Voice of DISSENT - John McWhorter - Interview

Black Issues in Higher Education, May 10, 2001 by Pamela Burdman

Berkeley professor and author of the controversial book Losing the Race, Dr. John McWhorter speaks to BLACK ISSUES about leaving the African American Studies Department, being a Black professor and his intense media coverage.

BERKELEY, CALIF.

Dr. John McWhorter was little known outside the field of linguistics until the Oakland school board passed its controversial proposal on ebonics in late 1996. One of a handful of Black linguists, and the only one openly critical of the Oakland plan, McWhorter was for days a regular feature on network news shows. In his latest book, Losing the Race: Self-Sabotage in Black America, McWhorter continues to be a voice of dissent among Black intellectuals. Since the cancer (racism) is basically eradicated, he says, African Americans should drop the chemotherapy-like policies of affirmative action that taint their achievements, though he supports affirmative action in some arenas. He urges Black people to stop seeing themselves as victims, stop espousing separatist visions and stop seeing intellectual achievement as the province of White people.

McWhorter's academic specialty is language change and language contact, with a concentration on pidgin and Creole languages. He has written two books on Creoles and one on ebonics. His next book, The Power of Babel, will appear later this year.

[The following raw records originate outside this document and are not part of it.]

Lemma process_loop base now fuel : ∀ c tr tq q,
  is_queue tq q → sortedq base tq q → in_half base now → rearms_ok base now tq q → u32 c = c →
  (length (due now tq q) < fuel)%nat →
  wp (tq_env eq) (loop fuel (process_step now) (tq, c)) (processed base now c tr tq q) never tr.
Proof.
  induction fuel as [|fuel IH]; intros c tr tq q Hq Hs Hb Hre Hc Hf; [lia|]. cbn [loop].
  destruct q as [|p q].
  { rewrite (turn_stop _ _ _ _ Hq) by done. cbn. apply processed_none; set_solver. }
  destruct (expired now tq p) eqn:Hex.
  2:{ rewrite (turn_stop _ _ _ _ Hq) by (by intros ? [= <-]). cbn.
      apply processed_none; [done..|]. by eapply not_due_after. }
  destruct (queue_lookup tq (p :: q) p Hq) as [Hz [n Hn]]; [set_solver|].
  assert (Hi : interval_of tq p = interval_msec n) by (unfold interval_of; by rewrite Hn).
  assert (Hk : tkey tq p = key n) by (unfold tkey, keyof; by rewrite Hn).
  assert (Hkk : next_key now tq p =
    if 0 <? interval_msec n then rearm (key n) (interval_msec n) now else key n).
  { unfold next_key. rewrite Hex, Hi, Hk. done. }
  assert (Hkw : in_half base (next_key now tq p)).
  { destruct (Z.ltb_spec 0 (interval_msec n)) as [Hlt|Hlt].
    - apply (Hre p); [set_solver|done|lia].
    - rewrite Hkk, <- Hk. destruct Hs as [_ [? _]%Forall_cons]. done. }
  destruct (turn_ok now tq c p q n) as (tq1 & q1 & -> & Hq1 & Hp1 & Ho & Hs1); [done..|].
  rewrite <- Hkk in Hp1, Hs1. destruct (Hs1 base Hs Hkw) as [Hs1' Hq1e]. clear Hs1. cbn. intros ? ? [-> <-].
  assert (Hpq : p ∉ q) by (pose proof (queue_nodup _ _ Hq) as [? _]%NoDup_cons; done).
  assert (Hfut : 0 < interval_msec n → expired now tq1 p = false).
  { intros Hlt. destruct (timer_some _ _ _ _ _ _ Hp1) as [Hk1 _].
    rewrite (expired_off base), Hk1 by (try rewrite Hk1; done). apply Z.leb_gt.
    apply (Hre p); [set_solver|done|lia]. }
  assert (Hx : ∀ x, x ∈ q → timer <$> cells tq1 !! x = timer <$> cells tq !! x).
  { intros x Hx. apply Ho. set_solver. }
  destruct (turn_rearms base now tq tq1 p q (tkey tq1) n) as [Hre1 Hdue]; [done..|apply (timer_some _ _ _ _ _ _ Hp1)|done|].
  rewrite <- Hq1e in Hre1, Hdue. rewrite filter_cons_True in Hf by done. simpl in Hf.
  eapply wp_mono; [apply IH with (q := q1)| |done]; [done|done|done|done|apply u32_small, u32_range| |].
  - rewrite Hdue. lia.
  - intros r tr' Hr. by eapply processed_turn.
Qed.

BI: You have said some Black people agree with your ideas, but they don't think these things should be aired publicly? Why do you think its important to bring these ideas into public discussion?

JM: Residual racism is not an obstacle to success as much as we've all been told. We need to start discussing this openly, because these days the overt message we tend to send to new generations of Black students is Whitey's out to get you and this is something that's going to check your progress. The covert feeling that more and more African Americans have is that this isn't really true. Unfortunately, if the overt message is what young people, in particular, Black college students, tend to hear, then I think we end up stanching our potential. And I also think, frankly, that we end up perpetuating racism as White people watch this kind of debate and become more and more disenchanted with the civil rights revolution.

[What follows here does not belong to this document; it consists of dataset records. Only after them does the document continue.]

(* ===== verification/FileWin.v ===== *)
(** * FFOS/file.h on Windows *)
From S2P Require Import Prelude Prog Unix Win StringW Time.

(** ** Information *)

Definition FFFILE_WIN_READONLY := 1.
Definition FFFILE_WIN_HIDDEN := 2.
Definition FFFILE_WIN_SYSTEM := 4.
Definition FFFILE_WIN_DIR := 16.
Definition FFFILE_WIN_ARCHIVE := 32.
Definition FFFILE_NULL_win := INVALID_HANDLE_VALUE.
(** enum FFFILE_SEEK: the methods of SetFilePointerEx(). *)
Definition FFFILE_SEEK_BEGIN_win := 0.
Definition FFFILE_SEEK_CURRENT_win := 1.
Definition FFFILE_SEEK_END_win := 2.

(** [BY_HANDLE_FILE_INFORMATION], with the fields the code fills in. *)
Definition fffileinfo_win : Type := fileattr.

Definition fftime_of_filetime (ft : filetime) : fftime := fftime_from_winftime (WinFTime (dwLow ft) (dwHigh ft)).

Definition fffileinfo_size_win (fi : fffileinfo_win) : Z := Z.lor (Z.shiftl (fa_size_hi fi) 32) (fa_size_lo fi).
Definition fffileinfo_mtime_win (fi : fffileinfo_win) : fftime := fftime_of_filetime (fa_mtime fi).
Definition fffileinfo_attr_win (fi : fffileinfo_win) : Z := fa_attr fi.
Definition fffile_isdir_win (file_attr : Z) : bool := has file_attr FILE_ATTRIBUTE_DIRECTORY.
Definition fffileinfo_id_win (fi : fffileinfo_win) : Z := Z.lor (Z.shiftl (fa_index_hi fi) 32) (fa_index_lo fi).

(** A [BOOL] result inverted: [!f()]. *)
Definition notb (b : bool) : Z := b2z (negb b).

Section file.
Context `{FfUni}.

(** Capacity of the stack buffers, [wchar_t ws[256]]. *)
Abbreviation to_wide name := (ffsz_alloc_buf_utow (Some 256) name).

(** [*fi], if it is assigned. *)
Definition fffile_info_path_win (name : list Z) : prog winE (Z * option fffileinfo_win) :=
  let* w := to_wide name in
  match w with None => Ret (-1, None) | Some w =>
  let! '(ok, fad) := GetFileAttributesExW (w_str w) in
  let fi := FileAttr (fa_attr fad) (fa_ctime fad) (fa_atime fad) (fa_mtime fad) (fa_size_hi fad) (fa_size_lo fad) 0 0 in
  wbuf_free w (Ret (notb ok, if ok : bool then Some fi else None)) end.

Definition fffile_info_linkpath_win (name : list Z) := fffile_info_path_win name.

Definition fffile_info_win (fd : Z) : prog winE (Z * fffileinfo_win) :=
  let! '(ok, fi) := GetFileInformationByHandle fd in Ret (notb ok, fi).

Definition fffile_size_win (fd : Z) : prog winE Z :=
  let! '(ok, size) := GetFileSizeEx fd in Ret (if ok : bool then size else -1).

Definition fffile_set_mtime_win (fd : Z) (last_write : fftime) : prog winE Z :=
  let ft := fftime_to_winftime last_write in
  let! ok := SetFileTime fd (FileTime (ft_lo ft) (ft_hi ft)) in Ret (notb ok).

Definition fffile_set_attr_path_win (name : list Z) (attr : Z) : prog winE Z :=
  let* w := to_wide name in
  match w with None => Ret (-1) | Some w =>
  let! ok := SetFileAttributesW (w_str w) attr in
  wbuf_free w (Ret (notb ok)) end.

Definition fffile_set_attr_win (fd attr : Z) : prog winE Z :=
  let! ok := SetFileInformationByHandle fd attr in Ret (notb ok).

(** ** Names *)

Definition MOVEFILE_REPLACE_EXISTING := 1.

(** [op] is called with both names; the first early return does not free [w_old]. *)
Definition with_two_names (oldpath newpath : list Z) (op : wstr → wstr → winE bool) : prog winE Z :=
  let* w_old := to_wide oldpath in
  match w_old with None => Ret (-1) | Some w_old =>
  let* w_new := to_wide newpath in
  match w_new with None => Ret (-1) | Some w_new =>
  let! ok := op (w_str w_old) (w_str w_new) in
  wbuf_free w_old (wbuf_free w_new (Ret (notb ok))) end end.

Definition fffile_rename_win (oldpath newpath : list Z) : prog winE Z :=
  with_two_names oldpath newpath (λ o n, MoveFileExW o n MOVEFILE_REPLACE_EXISTING).

Definition fffile_hardlink_win (oldpath newpath : list Z) : prog winE Z :=
  with_two_names oldpath newpath (λ o n, CreateHardLinkW n o).

Definition fffile_remove_win (name : list Z) : prog winE Z :=
  let* w := to_wide name in
  match w with None => Ret (-1) | Some w =>
  let! ok := DeleteFileW (w_str w) in
  let* r :=
    if (ok : bool) then Ret 0 else
    let! e := GetLastError in
    if negb (e =? ERROR_ACCESS_DENIED) then Ret 1 else
    let! attr := GetFileAttributesW (w_str w) in
    if (attr =? -1) || negb (has attr FFFILE_WIN_READONLY) then Ret 1 else
    let! ok := SetFileAttributesW (w_str w) (u32 (Z.land attr (Z.lnot FFFILE_WIN_READONLY))) in
    if negb ok then Ret 1 else
    let! ok := DeleteFileW (w_str w) in Ret (notb ok) in
  wbuf_free w (Ret r) end.

Definition fffile_symlink_win (target linkpath : list Z) : prog winE Z := wfail ERROR_NOT_SUPPORTED (-1).

(** ** Opening *)

Definition FFFILE_CREATE_win := Z.shiftl OPEN_ALWAYS 4.
Definition FFFILE_CREATENEW_win := Z.shiftl CREATE_NEW 4.
Definition FFFILE_READONLY_win := Z.shiftr GENERIC_READ 20.
Definition FFFILE_WRITEONLY_win := Z.shiftr GENERIC_WRITE 20.
Definition FFFILE_READWRITE_win := Z.shiftr (Z.lor GENERIC_READ GENERIC_WRITE) 20.
Definition FFFILE_TRUNCATE_win := 4096.
Definition FFFILE_NODOSNAME := 8192.
Definition FFFILE_APPEND_win := 16384.
Definition FFFILE_DIRECT_win := Z.lor FILE_FLAG_NO_BUFFERING FILE_FLAG_OVERLAPPED.

(** The arguments of [CreateFileW]. *)
Definition open_creation (flags : Z) : Z :=
  let creation := Z.shiftr (Z.land flags 240) 4 in
  (* creation is compared with the flag's value, which is CREATE_NEW << 4 *)
  if has flags FFFILE_TRUNCATE_win && negb (creation =? FFFILE_CREATENEW_win) then TRUNCATE_EXISTING
  else if creation =? 0 then OPEN_EXISTING else creation.

Definition open_access (flags : Z) : Z :=
  let access := u32 (Z.shiftl (Z.land flags 3840) 20) in
  if has flags FFFILE_APPEND_win then
    let access := if has flags FFFILE_READONLY_win then Z.lor 0 FILE_GENERIC_READ else 0 in
    if has flags FFFILE_WRITEONLY_win
    then Z.lor access (Z.land FILE_GENERIC_WRITE (Z.lnot FILE_WRITE_DATA)) else access
  else access.

Definition open_attrs (flags : Z) : Z :=
  Z.lor (Z.lor (Z.lor FILE_ATTRIBUTE_NORMAL (Z.land flags 15)) (Z.land flags 4294901760)) FILE_FLAG_BACKUP_SEMANTICS.

Definition open_share := Z.lor (Z.lor FILE_SHARE_READ FILE_SHARE_WRITE) FILE_SHARE_DELETE.

(** [FFFILE_NODOSNAME]: [Some (ok, wlong)]: whether the name is accepted, the heap block in
    [wlong] (0: the stack array [longname]).  The comparison reads the stack array, which holds
    the long name only when it fitted. *)
Definition open_nodosname (w : wstr) : prog winE (bool * Z) :=
  let! '(n, _) := GetLongPathNameW w 0 in
  let* wlong := if 256 <? n then let! p := w_alloc (u64 (n * 2)) in Ret (Some p) else Ret None in
  let! '(n, long) := GetLongPathNameW w n in
  let blk := default 0 wlong in
  if n =? 0 then Ret (false, blk) else
  match wlong with
  | Some _ => Halt OutOfBounds    (* longname is uninitialised *)
  | None =>
      let! c := wcsicmp long w in
      if negb (c =? 0) then do! SetLastError ERROR_INVALID_NAME in Ret (false, blk)
      else Ret (true, blk)
  end.

Definition fffile_open_win (name : list Z) (flags : Z) : prog winE Z :=
  let creation := open_creation flags in
  let access := open_access flags in
  let f := open_attrs flags in
  let* w := to_wide name in
  match w with None => Ret FFFILE_NULL_win | Some w =>
  let* '(ok, blk) := if has flags FFFILE_NODOSNAME then open_nodosname (w_str w) else Ret (true, 0) in
  let* fd :=
    if negb ok then Ret FFFILE_NULL_win else
    let! fd := CreateFileW (w_str w) access open_share creation f in
    if negb (fd =? FFFILE_NULL_win) then Ret fd else
    let! e := GetLastError in
    if (e =? ERROR_FILE_NOT_FOUND) &&
       (Z.land flags (Z.lor FFFILE_TRUNCATE_win 240) =? Z.lor FFFILE_TRUNCATE_win FFFILE_CREATE_win)
    then call (CreateFileW (w_str w) access open_share CREATE_NEW f)
    else Ret fd in
  wbuf_free w (if blk =? 0 then Ret fd else do! w_free blk in Ret fd) end.

Definition fffile_createtemp_win (name : list Z) (flags : Z) : prog winE Z :=
  fffile_open_win name
    (Z.lor (Z.lor FFFILE_CREATENEW_win FILE_FLAG_DELETE_ON_CLOSE) (Z.land flags (u32 (Z.lnot 15)))).

Definition fffile_dup_win (fd : Z) : prog winE Z :=
  let! ps := GetCurrentProcess in
  let! '(ok, r) := DuplicateHandle fd in
  Ret (if ok : bool then r else INVALID_HANDLE_VALUE).

Definition fffile_close_win (fd : Z) : prog winE Z :=
  if fd =? FFFILE_NULL_win then Ret 0 else let! ok := CloseHandle fd in Ret (notb ok).

(** ** Input and output *)

Definition FILE_BEGIN := 0.
Definition FILE_CURRENT := 1.

Definition fffile_seek_win (fd pos method : Z) : prog winE Z :=
  let! '(ok, r) := SetFilePointerEx fd (s64 pos) method in Ret (if ok : bool then r else -1).

Definition fffile_readahead_win (fd size : Z) : prog winE Z := wfail ERROR_NOT_SUPPORTED (-1).

(** [ffmin(size, 0xffffffff)] of a buffer. *)
Definition clamp32 (d : list Z) : list Z := take (Z.to_nat (Z.min (Z.of_nat (length d)) 4294967295)) d.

BI: Yet, in analyzing the three "cults" you discuss in the book: "victimology," separatism and anti-intellectualism, you call them products of history, a seeming point of agreement with some of your detractors. Why didn't you emphasize that point more?

JM: A great many people have traced the roots of these things. This is not a book of scholarship. I have written several scholarly books. This is an informed editorial. There is a sense that many African Americans have taken too much to heart, that history is destiny, which is a tic that I see in a great many very smart and concerned African Americans. The statement is assumed to be that "this is because of sharecropping and segregation," rather than "this is because of segregation and sharecropping, and here's what we're going to do to get beyond it." It's that second part that interests me more than the first part in the year 2001.

BI: But didn't you ever feel the instinct to dwell on the first part?

JM: Well, if you're a Black teen-ager who grew up with a social worker mother who did not like White people very much, then naturally you're going to start falling for that line. What made me feel differently was simply the empirical evidence. You live a life, you watch White people, you see the things that happen to you, you read your history, and you realize there is something very different about the world I live in than the world people were living in even 30 years ago.

There are mainstream things in life that I love very, very much just as themselves. One of them is foreign languages. I love old movies. The Black ones are nice, but really what first hooked me was Fred and Ginger. I have loved dinosaurs since I was a child. There's nothing Black about that. Developing that oppositional Black identity means that you have to give those things up, and I couldn't do that. I'm too much of a nerd.

BI: You say Black students consider school a "White thing" to the extent that you have never had a student who wasn't African American "disappear without explanation or turn in a test that made me wonder how she could have attended class and done so badly." I know some professors at Berkeley dispute that experience. How have students reacted?

JM: Since I left the African American Studies Department, I don't have as many Black students as I used to have. A couple of Black students have approached me on campus dismayed. A couple have approached me agreeing with me. I hear there are students who despise what I have written. I am working now, rather closely, with three Black students here, and as far as they're concerned, it's not really an issue. They are pretty much exceptions to what I talk about; I hate to say it, partly because we no longer have racial preferences here, and so the Black students are here for the very same reason everybody else is.